Coaching, Developing Stronger Leaders
Leadership Self-Insight During Change: Why Coaching Matters
Leading an organization is challenging even in the best of times; leading through times of ambiguity and change is herculean. With the economic turbulence, uncertainty, and globalization we’ve been experiencing over the past decade, it should come as no surprise that the rate of organizational change has also been on the rise (Sablonniére, Tougas, Sablonniére, & Debrosse, 2012). Organizational change places strong demands on executive leaders to rise up and steer their ship – it also leads to increased stress and burnout. During such times, successful leaders need more than just strategic thinking and problem-solving skills. To be a calm presence in an otherwise chaotic environment, leaders also need to be keenly aware of their thoughts, feelings, and actions. Personal insight is a crucial yet underappreciated skill in leading through change, which is why we thought it would be useful to describe what it is, why it’s important, and how leaders can develop it.
Personal Insight
While strategic thinking is a core competency for any senior leader, to apply it effectively they also need the ability to step back and differentiate themselves and their emotions from their hectic environment. This way they can apply the objective and flexible thinking that helps them react constructively to new challenges as they arise (Day, de Haan, Sills, Bertie, & Blass, 2008). To maintain this healthy balance leaders must constantly regulate their thoughts, feelings, and actions. In order to do that they must first be aware of how they respond to the storm of events surrounding them. This is where insight comes in.

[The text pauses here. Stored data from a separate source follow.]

Lemma msd_flags base limit tag ssf dpl p l db g : 0 ≤ tag < 2 ^ 4 →
  let d := msd_pattern (MemorySegmentDescriptor_new base limit tag ssf dpl p l db g) in
  hw_type d = tag ∧ hw_system d = System_value ssf ∧ hw_dpl d = ProtectionRing_value dpl ∧
  hw_present d = Present_value p ∧ hw_long d = Long_value l ∧ hw_db d = OperationSize_value db ∧
  hw_granularity d = Granularity_value g.
Proof.
  intros Ht d. unfold d, hw_type, hw_system, hw_dpl, hw_present, hw_long, hw_db, hw_granularity, msd_pattern.
  cbn [limit_00_15_ base_00_15_ base_16_23_ tag_ system_flag_ dpl_ present_ limit_16_19_ avl_ long_ db_
       granularity_ base_24_31_ MemorySegmentDescriptor_new].
  do 7 read_field. split_and!; [by apply Z.mod_small|by destruct ssf|by destruct dpl|by destruct p|
    by destruct l|by destruct db|by destruct g].
Qed.

Lemma tssd_fields_read base limit busy dpl p g : 0 ≤ base < 2 ^ 32 →
  let d := tssd_pattern (TaskStateSegmentDescriptor_new base limit busy dpl p g) in
  hw_base d = base ∧ hw_limit d = limit mod 2 ^ 20 ∧ hw_type d = (if busy : bool then 11 else 9) ∧
  hw_system d = 0 ∧ hw_dpl d = ProtectionRing_value dpl ∧ hw_present d = Present_value p ∧
  hw_granularity d = Granularity_value g.
Proof.
  intros Hb d. unfold d. rewrite hw_base_split.
  unfold hw_limit, hw_type, hw_system, hw_dpl, hw_present, hw_granularity, tssd_pattern.
  cbn [t_limit_00_15_ t_base_00_15_ t_base_16_23_ t_type t_const_4_12 t_dpl_ t_present_ t_limit_16_19_
       t_avl_ t_const_4_21 t_const_4_22 t_granularity_ t_base_24_31_ TaskStateSegmentDescriptor_new].
  do 10 read_field. destruct (shiftmask_parts base) as (-> & -> & -> & _ & _).
  destruct (shiftmask_parts limit) as (-> & _ & _ & -> & _). rewrite !Z.mod_mod by lia.
  split_and!; [by apply byte_parts|apply limit_parts|by destruct busy|done|by destruct dpl|
    by destruct p|by destruct g].
Qed.

Lemma gate_fields_read func : 0 ≤ func < 2 ^ 32 →
  let g := gate_pattern (interrupt_gate func) in
  hw_gate_offset g = func ∧ hw_gate_selector g = KERNEL_CODE_SELECTOR ∧
  (* a present 32-bit interrupt gate of ring 0 *)
  bits g 40 4 = 14 ∧ hw_system g = 0 ∧ hw_dpl g = 0 ∧ hw_present g = 1.
Proof.
  intros Hf g. unfold g, hw_gate_offset, hw_gate_selector, hw_system, hw_dpl, hw_present, gate_pattern.
  rewrite (bits_split _ 40 3 1) by lia.
  cbn [offset_00_15_ g_segment_selector reserved_5 reserved_3 gate_kind g_db zero_bit g_dpl g_present
       offset_16_31_ interrupt_gate Gate_new].
  do 8 read_field. destruct (shiftmask_parts func) as (-> & _ & _ & _ & ->).
  rewrite !Z.mod_mod by lia. split_and!; [|done..]. Z.div_mod_to_equations; lia.
Qed.

(** ** The tables *)
Lemma push_entry_done pattern s : vec_ok (cpu_gdt s) → vec_size (cpu_gdt s) < capacity (cpu_gdt s) →
  let g := cpu_gdt s in
  push_entry pattern s = Done (u16 (vec_size g),
    mkCpu (mkVector (<[Z.to_nat (vec_size g) := pattern]> (vec_data g)) (vec_size g + 1))
      (cpu_gdtr s) (cpu_data s) (cpu_cs s) (cpu_tr s) (cpu_irq s)) ∧
  vec_ok (mkVector (<[Z.to_nat (vec_size g) := pattern]> (vec_data g)) (vec_size g + 1)) ∧
  capacity (mkVector (<[Z.to_nat (vec_size g) := pattern]> (vec_data g)) (vec_size g + 1)) = capacity g.
Proof.
  intros Hok Hlt g. destruct (push_back_done g pattern Hok Hlt) as (E & Hok' & _). split_and!; [|done|].
  - unfold push_entry. rewrite gets_bind. unfold on_gdt, zoom, mbind at 1, prog_bind. fold g. by rewrite E.
  - unfold capacity. simpl. by rewrite length_insert.
Qed.

(** The table behind the four pushes. *)
Definition kernel_table (single_task : Z) (data : list Z) : list Z :=
  <[3%nat := tssd_pattern (single_task_descriptor single_task)]>
    (<[2%nat := msd_pattern segments_kernel_data]>
      (<[1%nat := msd_pattern segments_kernel_code]> (<[0%nat := msd_pattern segments_null]> data))).

Lemma kernel_table_lookup single_task data : (4 ≤ length data)%nat →
  kernel_table single_task data !! 1%nat = Some (msd_pattern segments_kernel_code) ∧
  kernel_table single_task data !! 2%nat = Some (msd_pattern segments_kernel_data) ∧
  kernel_table single_task data !! 3%nat = Some (tssd_pattern (single_task_descriptor single_task)).
Proof.
  intros Hlen. unfold kernel_table. split_and!.
  - rewrite !(list_lookup_insert_ne _ _ 1) by done. apply list_lookup_insert_eq. rewrite !length_insert. lia.
  - rewrite (list_lookup_insert_ne _ _ 2) by done. apply list_lookup_insert_eq. rewrite !length_insert. lia.
  - apply list_lookup_insert_eq. rewrite !length_insert. lia.
Qed.

Lemma busy_pattern base limit dpl p g :
  tssd_pattern (TaskStateSegmentDescriptor_new base limit false dpl p g) + 2 ^ 41 =
  tssd_pattern (TaskStateSegmentDescriptor_new base limit true dpl p g).
Proof.
  unfold tssd_pattern, TaskStateSegmentDescriptor_new.
  cbn [t_limit_00_15_ t_base_00_15_ t_base_16_23_ t_type t_const_4_12 t_dpl_ t_present_ t_limit_16_19_
       t_avl_ t_const_4_21 t_const_4_22 t_granularity_ t_base_24_31_ pack].
  change (Z.lor 9 0 mod 2 ^ 4) with 9. change (Z.lor 9 2 mod 2 ^ 4) with 11. lia.
Qed.

Definition flat_segment (d : Z) : Prop :=
  hw_base d = 0 ∧ hw_last_byte d = 2 ^ 32 - 1 ∧ hw_system d = 1 ∧ hw_dpl d = 0 ∧ hw_present d = 1 ∧
  hw_long d = 0 ∧ hw_db d = 1.

Lemma selectors : index_selector idx_kernel_code GLOBAL ring_kernel = 8 ∧
  index_selector idx_kernel_data GLOBAL ring_kernel = 16 ∧
  index_selector idx_single_task GLOBAL ring_kernel = 24.
Proof. by vm_compute. Qed.

Lemma kernel_data_loads (d := msd_pattern segments_kernel_data) :
  (hw_system d =? 1) && (hw_present d =? 1) && negb (Z.testbit (hw_type d) 3) && Z.testbit (hw_type d) 1 = true.
Proof. by vm_compute. Qed.

Lemma kernel_code_loads (d := msd_pattern segments_kernel_code) :
  (hw_system d =? 1) && (hw_present d =? 1) && Z.testbit (hw_type d) 3 = true.
Proof. by vm_compute. Qed.

(** Loading the registers from a table that holds the kernel's descriptors. *)
Lemma load_registers_done single_task g d c t i limit : 0 ≤ single_task < 2 ^ 32 → 31 ≤ limit →
  (4 ≤ length (vec_data g))%nat →
  let data := kernel_table single_task (vec_data g) in
  (reload_segment_registers ;; init_task_register)
      (mkCpu (mkVector data (vec_size g)) (Some limit) d c t i) =
    Done (tt, mkCpu (mkVector (<[3%nat := tssd_pattern (single_task_descriptor single_task) + 2 ^ 41]> data)
                       (vec_size g)) (Some limit) 16 8 24 i).
Proof.
  intros Ht Hl Hlen data. destruct (kernel_table_lookup single_task _ Hlen) as (H1 & H2 & H3). fold data in H1, H2, H3.
  unfold reload_segment_registers, init_task_register. destruct selectors as (-> & -> & ->).
  assert (Hd : ∀ d c t k p, 8 * k + 7 <= limit → 0 ≤ k → data !! Z.to_nat k = Some p →
    hw_descriptor (mkCpu (mkVector data (vec_size g)) (Some limit) d c t i) (8 * k) = Some p).
  { intros d' c' t' k p Hk Hk0 Hp. unfold hw_descriptor. cbn [cpu_gdtr cpu_gdt vec_data mbind option_bind].
    rewrite (Z.mul_comm 8 k), Z.div_mul by lia. by destruct (Z.leb_spec (k * 8 + 7) limit); [|lia]. }
  rewrite bind_bind.
  rewrite (bind_done _ _ _ tt (mkCpu (mkVector data (vec_size g)) (Some limit) 16 c t i)).
  2: { unfold load_data_segments. change 16 with (8 * 2). rewrite (Hd _ _ _ 2 _ ltac:(lia) ltac:(lia) H2).
       by rewrite kernel_data_loads. }
  rewrite (bind_done _ _ _ tt (mkCpu (mkVector data (vec_size g)) (Some limit) 16 8 t i)).
  2: { unfold far_jump. change 8 with (8 * 1) at 1. rewrite (Hd _ _ _ 1 _ ltac:(lia) ltac:(lia) H1).
       by rewrite kernel_code_loads. }
  unfold load_task_register. change 24 with (8 * 3) at 1. rewrite (Hd _ _ _ 3 _ ltac:(lia) ltac:(lia) H3).
  destruct (tssd_fields_read single_task (TSS_size - 1) false ring_kernel Present_present granularity_bytes Ht)
    as (_ & _ & Ety & Esys & _ & Ep & _).
  fold (single_task_descriptor single_task) in Ety, Esys, Ep. by rewrite Ety, Esys, Ep.
Qed.

(** One push on the table at the head of the goal. *)
Ltac push_step Hok Hc :=
  match goal with
  | |- context [mbind ?k (push_entry ?p) ?s] =>
      let E := fresh in let Hok' := fresh in let Hc' := fresh in
      destruct (push_entry_done p s Hok ltac:(cbn [cpu_gdt vec_size]; lia)) as (E & Hok' & Hc');
      rewrite (bind_done _ k s _ _ E); clear E; cbn [cpu_gdt vec_size vec_data cpu_gdtr cpu_data cpu_cs cpu_tr cpu_irq] in Hok', Hc' |- *;
      rewrite <- Hc' in Hc; clear Hok Hc'; rename Hok' into Hok
  end.
(** The first part, for a controller whose self test passes. *)
Lemma prepare_done fuel s : (∀ d, drained fuel d = true) → ready s → known_devices s = [] →
  crashed (prepare_controller fuel s) ∨
  prepare_controller fuel s = Panic "PS/2: controller self-test failed!" ∨
  ∃ d c0 l, masked c0 ∧ no_conf l ∧ prepare_controller fuel s =
    Done (tt, with_dev (mkPs2 (device s) (sent s) [keyboard_driver] (active_devices s) (ps2_manager s) (ps2_irq s)
                         (ps2_keyboard s)) d
      ([command disable_1; command disable_2; command read_cb; command write_cb; (PS2_PORT_DATA, c0);
        command self_test] ++ l)).
Proof.
  intros Hdrain Hs Hknown. destruct lines_ok as [H1 H2].
  unfold prepare_controller, init_subsystems, keyboard_init, register_driver.
  rewrite modify_bind, Hknown. cbn [length Nat.ltb Nat.leb MAX_REGISTERED_DEVICES app].
  set (s0 := mkPs2 _ _ _ _ _ _ _). assert (Hs0 : ready s0) by done.
  quiet_run (quiet_silence fuel Hdrain) Hs0 d1 l1 Hl1. destruct Hl1 as (c0 & Hc0 & ->).
  set (s1 := with_dev s0 d1 _). assert (Hs1 : ready s1) by done.
  destruct (quiet_selftest s1 Hs1) as [?|(ok & d2 & l2 & E2 & ->)]; [left; by apply crashed_bind|].
  rewrite (bind_done _ _ _ _ _ E2). clear E2.
  destruct ok; [|right; by left]. cbn [negb].
  set (s2 := with_dev s1 d2 _). assert (Hs2 : ready s2) by done.
  quiet_run (harmless_enable _ H2) Hs2 d3 l3 Hl3. set (s3 := with_dev s2 d3 l3). assert (Hs3 : ready s3) by done.
  quiet_run harmless_read_conf Hs3 d4 l4 Hl4. set (s4 := with_dev s3 d4 l4). assert (Hs4 : ready s4) by done.
  quiet_run (harmless_disable _ H2) Hs4 d5 l5 Hl5. set (s5 := with_dev s4 d5 l5). assert (Hs5 : ready s5) by done.
  destruct (harmless_lines (λ line, line_test line ;; mret tt)
    (λ line Hl, quiet_harmless _ _ (harmless_test line Hl) (λ _, harmless_ret tt)) s5 Hs5)
    as [?|([] & d6 & l6 & E6 & Hl6)]; [by left|right; right].
  exists d6, c0, (l3 ++ l4 ++ l5 ++ l6). split; [done|]. split; [by repeat apply no_conf_app|].
  rewrite E6. unfold s5, s4, s3, s2, s1. by rewrite !with_dev_twice.
Qed.
Lemma pic_stage (k : kernel D) : sizes_ok → memory_up fuel Hfuel (k_memory k) → k_pic k = None →
  allowed (λ _ k', ∃ p i, p ≠ nullptr ∧ grown (manager k) (set_io i (Some (p, true)) (k_divider k) k) k')
    (init_pic fuel Hfuel sizes k).
Proof.
  intros Hs Hm Hp. unfold sizes_ok in Hs. rewrite Forall_forall in Hs. unfold init_pic, InterruptController_instance.
  rewrite bind_bind, gets_bind, Hp, bind_bind.
  eapply allowed_bind; [apply new_object_allowed; [done|apply Hs; in_list]|].
  intros p k1 [Hpn (m & -> & Hm1 & Hh1)]. exists p. eexists. split; [exact Hpn|].
  exists m. split; [reflexivity|]. by split.
Qed.

Lemma pit_stage (k : kernel D) : sizes_ok → memory_up fuel Hfuel (k_memory k) → k_instance k ≠ nullptr →
  allowed (λ _ k', ∃ h i d, h ≠ nullptr ∧
      grown (mkManager (<[32 := h :: irq_handlers (manager k) 32]> (irq_handlers (manager k)))
               (exceptions_handlers (manager k))) (set_io i (k_pic k) d k) k')
    (init_pit fuel Hfuel sizes k).
Proof.
  intros Hs Hm Hi. unfold sizes_ok in Hs. rewrite Forall_forall in Hs. unfold init_pit.
  eapply allowed_bind; [apply new_object_allowed; [done|apply Hs; in_list]|].
  intros dv k1 [_ (m1 & -> & Hm1 & Hh1)].
  eapply allowed_done; [reflexivity|]. set (k2 := set_io _ _ _ _).
  eapply allowed_bind; [apply new_object_allowed; [done|apply Hs; in_list]|].
  intros h k3 [Hh (m3 & -> & Hm3 & Hh3)]. rewrite modify_bind. set (k4 := set_io _ _ _ _).
  assert (Ha := add_handler_allowed (min_irq_vector + 0) h k4 Hm3 (Hs (sizeof_list_node sizes) ltac:(in_list)) Hi).
  destruct (add_handler _ _ _ _ _ k4) as [[[] k5]| | |]; [|done..].
  destruct Ha as (m5 & -> & Hm5 & Hh5). exists h. do 2 eexists. split; [exact Hh|].
  exists m5. split; [reflexivity|]. split; [exact Hm5|]. rewrite Hh5. cbn. rewrite Hh3. exact Hh1.
Qed.
(** ** Names across message types *)

Lemma contains_app_cons (c : ascii) (x y : string) :
  contains c (x +:+ String c y) = true.
Proof.
  induction x as [|d x IH].
  - change ("" +:+ String c y) with (String c y). cbn [contains].
    by rewrite Ascii.eqb_refl.
  - rewrite str_app_cons. cbn [contains]. by rewrite IH, orb_true_r.
Qed.

Lemma no_underscore_pretty_N_go (x : N) (s : string) :
  contains "_" s = false → contains "_" (pretty_N_go x s) = false.
Proof.
  revert s. induction (N.lt_wf_0 x) as [x _ IH]. intros s Hs.
  destruct (decide (x = 0)%N) as [->|Hx].
  - by rewrite pretty_N_go_0.
  - rewrite pretty_N_go_step by lia. apply IH.
    + apply N.div_lt; lia.
    + cbn [contains]. rewrite Hs. unfold pretty_N_char. by repeat case_match.
Qed.

Lemma no_underscore_pretty_nat (n : nat) : contains "_" (pretty n) = false.
Proof.
  unfold pretty, pretty_nat, pretty, pretty_N. case_decide; [done|].
  by apply no_underscore_pretty_N_go.
Qed.

Lemma str_app_nil_l (s : string) : "" +:+ s = s.
Proof. reflexivity. Qed.

(** A text is taken apart at its last [_v] in one way. *)
Lemma app_v_inj (a b p q : string) :
  contains "_" p = false → contains "_" q = false →
  a +:+ "_v" +:+ p = b +:+ "_v" +:+ q → a = b ∧ p = q.
Proof.
  intros Hp Hq. revert b.
  induction a as [|c a IH]; intros [|d b] H;
    rewrite ?str_app_cons, ?str_app_nil_l in H.
  - by injection H.
  - exfalso. injection H as Hd H. destruct b as [|e b];
      rewrite ?str_app_cons, ?str_app_nil_l in H.
    + by injection H.
    + injection H as _ H. subst p.
      by rewrite contains_app_cons in Hp.
  - exfalso. injection H as Hc H. destruct a as [|e a];
      rewrite ?str_app_cons, ?str_app_nil_l in H.
    + by injection H.
    + injection H as _ H. subst q.
      by rewrite contains_app_cons in Hq.
  - injection H as Hcd H. subst d. by destruct (IH b H) as [-> ->].
Qed.

Lemma custom_name_eq (t1 t2 : string) (n k : nat) :
  custom_name t1 n = custom_name t2 k
  ↔ replace "/" "_" t1 = replace "/" "_" t2 ∧ n = k.
Proof.
  unfold custom_name. split.
  - intros H. apply app_v_inj in H as [H1 H2];
      [|apply no_underscore_pretty_nat..].
    split; [done|]. by apply pretty_nat_inj in H2.
  - by intros [-> ->].
Qed.

(** X14.  The custom strategies that [make_custom] makes for two
    different message types have the same name exactly when the types
    agree once their slashes are replaced by underscores and had
    equally many custom strategies before: names are unique within a
    message type, not across message types. *)
Theorem make_custom_names_across_types (self : StrategyMap)
    (t1 t2 : string) (m1 m2 : MsgStrategy) :
  t1 ≠ t2 →
  (make_custom self t1).2 = Ok m1 →
  (make_custom (make_custom self t1).1 t2).2 = Ok m2 →
  (msg_type m1 = t1 ∧ msg_type m2 = t2)
  ∧ (_name m1 = _name m2
     ↔ replace "/" "_" t1 = replace "/" "_" t2
       ∧ List.length (custom_list self t1)
         = List.length (custom_list self t2)).
Proof.
  intros Hne H1 H2.
  assert (custom_list (make_custom self t1).1 t2 = custom_list self t2)
    as Hl.
  { rewrite make_custom_eq. unfold custom_list. cbn [fst custom].
    by rewrite lookup_insert_ne. }
  rewrite (make_custom_eq (make_custom self t1).1), Hl in H2.
  rewrite make_custom_eq in H1. cbn [snd] in H1, H2.
  injection H1 as <-. injection H2 as <-.
  split; [done|]. rewrite !variant_name, custom_name_eq.
  split; (intros [Ha Hb]; split; [done|lia]).
Qed.

(** X14 at the first custom strategies of [a/b_c] and [a_b/c]. *)
Lemma make_custom_names_across_types_witness :
  _name (variant "a/b_c" 1) = _name (variant "a_b/c" 1).
Proof.
  apply (make_custom_names_across_types StrategyMap_init "a/b_c" "a_b/c"
           (variant "a/b_c" 1) (variant "a_b/c" 1)).
  - done.
  - reflexivity.
  - reflexivity.
  - split; reflexivity.
Defined.

(** ** The integer strategies of a field *)

(** X15.  Each class method [Integers.<type>()] gives the bounds that
    [RosIntStrategy.TYPES] has for that type, the lower below the
    upper, and renders a draw between these two bounds. *)
Theorem Integers_classmethods_natural_bounds (ros_type : string)
    (s : Strategy) (module : string) :
  (ros_type, s) ∈ Integers_classmethods →
  ∃ minv maxv,
    lookup_type ros_type RosIntStrategy_TYPES = Ok (minv, maxv)
    ∧ minv < maxv
    ∧ s = Integers (Some minv) (Some maxv)
    ∧ Strategy_to_python s module
      = Ok (module +:+ ".integers(min_value=" +:+ pretty minv
            +:+ ", max_value=" +:+ pretty maxv +:+ ")").
Proof.
  unfold Integers_classmethods. intros H.
  repeat (apply elem_of_cons in H as [H|H];
          [injection H as -> ->; do 2 eexists;
           split; [reflexivity|split; [done|split; reflexivity]]|]).
  by apply elem_of_nil in H.
Qed.

(** X15 at [Integers.uint8()]. *)
Lemma Integers_classmethods_natural_bounds_witness :
  ∃ minv maxv,
    lookup_type "uint8" RosIntStrategy_TYPES = Ok (minv, maxv)
    ∧ minv < maxv
    ∧ Integers (Some 0) (Some UINT8_MAX_VALUE)
      = Integers (Some minv) (Some maxv)
    ∧ Strategy_to_python (Integers (Some 0) (Some UINT8_MAX_VALUE))
                         "strategies"
      = Ok ("strategies" +:+ ".integers(min_value=" +:+ pretty minv
            +:+ ", max_value=" +:+ pretty maxv +:+ ")").
Proof.
  apply (Integers_classmethods_natural_bounds "uint8").
  apply list_elem_of_In. vm_compute. tauto.
Defined.

(** ** Rendering of a field *)

Lemma Modifier_to_python_cases (m : Modifier)
    (field_name var_name module : string) (indent tab_size : nat) :
  if modifier_ok m
  then ∃ txt, Modifier_to_python m field_name var_name module indent
                tab_size = Ok txt
  else Modifier_to_python m field_name var_name module indent tab_size
       = Raise AssertionError.
Proof.
  rewrite Modifier_to_python_eq. unfold modifier_ok.
  generalize (target m field_name).
  generalize (index_draws m (spaces indent) module var_name field_name).
  destruct (base_modifier m) as [v|s|v|idx m'|m'] eqn:Hb; intros draws fld.
  - cbn. eauto.
  - cbn [Modifier_to_python].
    pose proof (Strategy_to_python_cases s module) as Hs.
    destruct (lengths_ok s).
    + destruct Hs as [txt ->]. cbn. eauto.
    + by rewrite Hs.
  - cbn. eauto.
  - exfalso. clear -Hb. induction m; cbn in Hb; try done; auto.
  - exfalso. clear -Hb. induction m; cbn in Hb; try done; auto.
Qed.

Lemma mapM_cases {A B : Type} (f : A → result B) (ok : A → bool)
    (e : exn) (xs : list A) :
  (∀ x, if ok x then ∃ y, f x = Ok y else f x = Raise e) →
  if forallb ok xs then ∃ ys, mapM f xs = Ok ys else mapM f xs = Raise e.
Proof.
  intros H. induction xs as [|x xs IH]; cbn [forallb mapM]; [eauto|].
  specialize (H x). destruct (ok x); cbn [andb].
  - destruct H as [y ->]. cbn [bind].
    destruct (forallb ok xs).
    + destruct IH as [ys ->]. cbn. eauto.
    + by rewrite IH.
  - by rewrite H.
Qed.

(** X16.  Rendering a field either returns text or raises
    AssertionError, and it raises exactly when the field has no
    strategy, or its strategy or the strategy of one of its modifiers,
    under any index modifiers, has a negative length. *)
Theorem FieldStrategy_to_python_AssertionError (self : FieldStrategy)
    (var_name module : string) (indent tab_size : nat) :
  (FieldStrategy_to_python self var_name module indent tab_size
   = Raise AssertionError ↔ field_ok self = false)
  ∧ ((∃ txt, FieldStrategy_to_python self var_name module indent tab_size
             = Ok txt) ↔ field_ok self = true).
Proof.
  assert (if field_ok self
          then ∃ txt, FieldStrategy_to_python self var_name module indent
                        tab_size = Ok txt
          else FieldStrategy_to_python self var_name module indent tab_size
               = Raise AssertionError) as H.
  { unfold field_ok, FieldStrategy_to_python.
    destruct (strategy self) as [s|]; [|done].
    pose proof (Strategy_to_python_cases s module) as Hs.
    destruct (lengths_ok s); [|by rewrite Hs].
    destruct Hs as [txt ->]. unfold mbind, result_bind. cbn [bind andb].
    pose proof (mapM_cases
                  (λ m, Modifier_to_python m (field_name self) var_name
                          module indent tab_size)
                  modifier_ok AssertionError (modifiers self)
                  (λ m, Modifier_to_python_cases m _ _ _ _ _)) as Hm.
    destruct (forallb modifier_ok (modifiers self)).
    - destruct Hm as [ys ->]. cbn. eauto.
    - by rewrite Hm. }
  destruct (field_ok self).
  - destruct H as [txt H]. rewrite H. split; split; eauto; done.
  - rewrite H. split; split; try done. by intros [txt ?].
Qed.

(** ** The constructors of the built-in strategies *)

Lemma lookup_type_KeyError {V : Type} (ros_type : string)
    (types : list (string * V)) :
  ros_type ∉ types.*1 → lookup_type ros_type types = Raise KeyError.
Proof.
  induction types as [|[k v] types IH]; [done|].
  cbn [fmap list_fmap fst lookup_type]. intros H.
  apply not_elem_of_cons in H as [Hk H].
  destruct (String.eqb_spec k ros_type) as [->|_]; [done|]. by apply IH.
Qed.

(** X17.  The constructor of an integer or float built-in accepts a
    type exactly when [to_python] finds it in [TYPES]: a strategy that
    was constructed is rendered, and for a type the constructor
    rejects with ValueError the lookup of [to_python] would raise
    KeyError.  The texts of the four float constants are arbitrary. *)
Theorem RosBuiltinStrategy_init_guards_TYPES
    (F32min F32max F64min F64max : string)
    (ros_type module : string) (indent tab_size : nat) :
  ((RosIntStrategy_init ros_type = Ok (RosIntStrategy ros_type)
    ∧ ∃ txt, RosIntStrategy_to_python ros_type module indent tab_size
             = Ok txt)
   ∨ (RosIntStrategy_init ros_type = Raise ValueError
      ∧ RosIntStrategy_to_python ros_type module indent tab_size
        = Raise KeyError))
  ∧ ((RosFloatStrategy_init ros_type = Ok (RosFloatStrategy ros_type)
      ∧ ∃ txt, RosFloatStrategy_to_python F32min F32max F64min F64max
                 ros_type module indent tab_size = Ok txt)
     ∨ (RosFloatStrategy_init ros_type = Raise ValueError
        ∧ RosFloatStrategy_to_python F32min F32max F64min F64max
            ros_type module indent tab_size = Raise KeyError)).
Proof.
  split.
  - unfold RosIntStrategy_init. case_bool_decide as H.
    + left. split; [done|]. cbn in H.
      repeat (apply elem_of_cons in H as [->|H]; [eexists; reflexivity|]).
      by apply elem_of_nil in H.
    + right. split; [done|]. unfold RosIntStrategy_to_python.
      by rewrite lookup_type_KeyError.
  - unfold RosFloatStrategy_init. case_bool_decide as H.
    + left. split; [done|]. unfold RosFloatStrategy_TYPES in H.
      repeat (apply elem_of_cons in H as [->|H]; [eexists; reflexivity|]).
      by apply elem_of_nil in H.
    + right. split; [done|]. unfold RosFloatStrategy_to_python.
      by rewrite lookup_type_KeyError.
Qed.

Personal insight means being aware of how you think, feel, and act in response to your environment. This can include identifying the types of situations that trigger strong emotional reactions. For example, implementing a process that you had a bad experience with in a previous organization may trigger a strong negative reaction even if it’s the right solution for this environment. This also includes recognizing your own biases when considering people’s abilities or ideas. For example, you might assume that an employee will be good at X because you’ve seen them succeed at Y or Z. Or you might focus on information that supports your own solution even if it’s incorrect. The point is: everyone has emotional triggers and experiences cognitive biases like ones above, but personal insight helps us recognize them and make better, more informed decisions (which is particularly important for leaders!).
Why Coaching Matters
Developing insight requires help. That is why executive coaching is a powerful tool for leaders in companies that are experiencing large-scale change. Executive coaching provides leaders with the space to step back and reflect on the chaos around them in a constructive way. In a recent study on executive coaching in the midst of change, Anthony Grant (2013) found that executives who received coaching showed increased solution-focused thinking, goal attainment, leadership confidence, resilience, and decreased depression. His study also found that these effects carried over into the leaders’ family lives with improved work-life balance and better relationships with family members during the org change. Most of these effects can be attributed to the personal insight and differentiation that is fostered through the coaching process.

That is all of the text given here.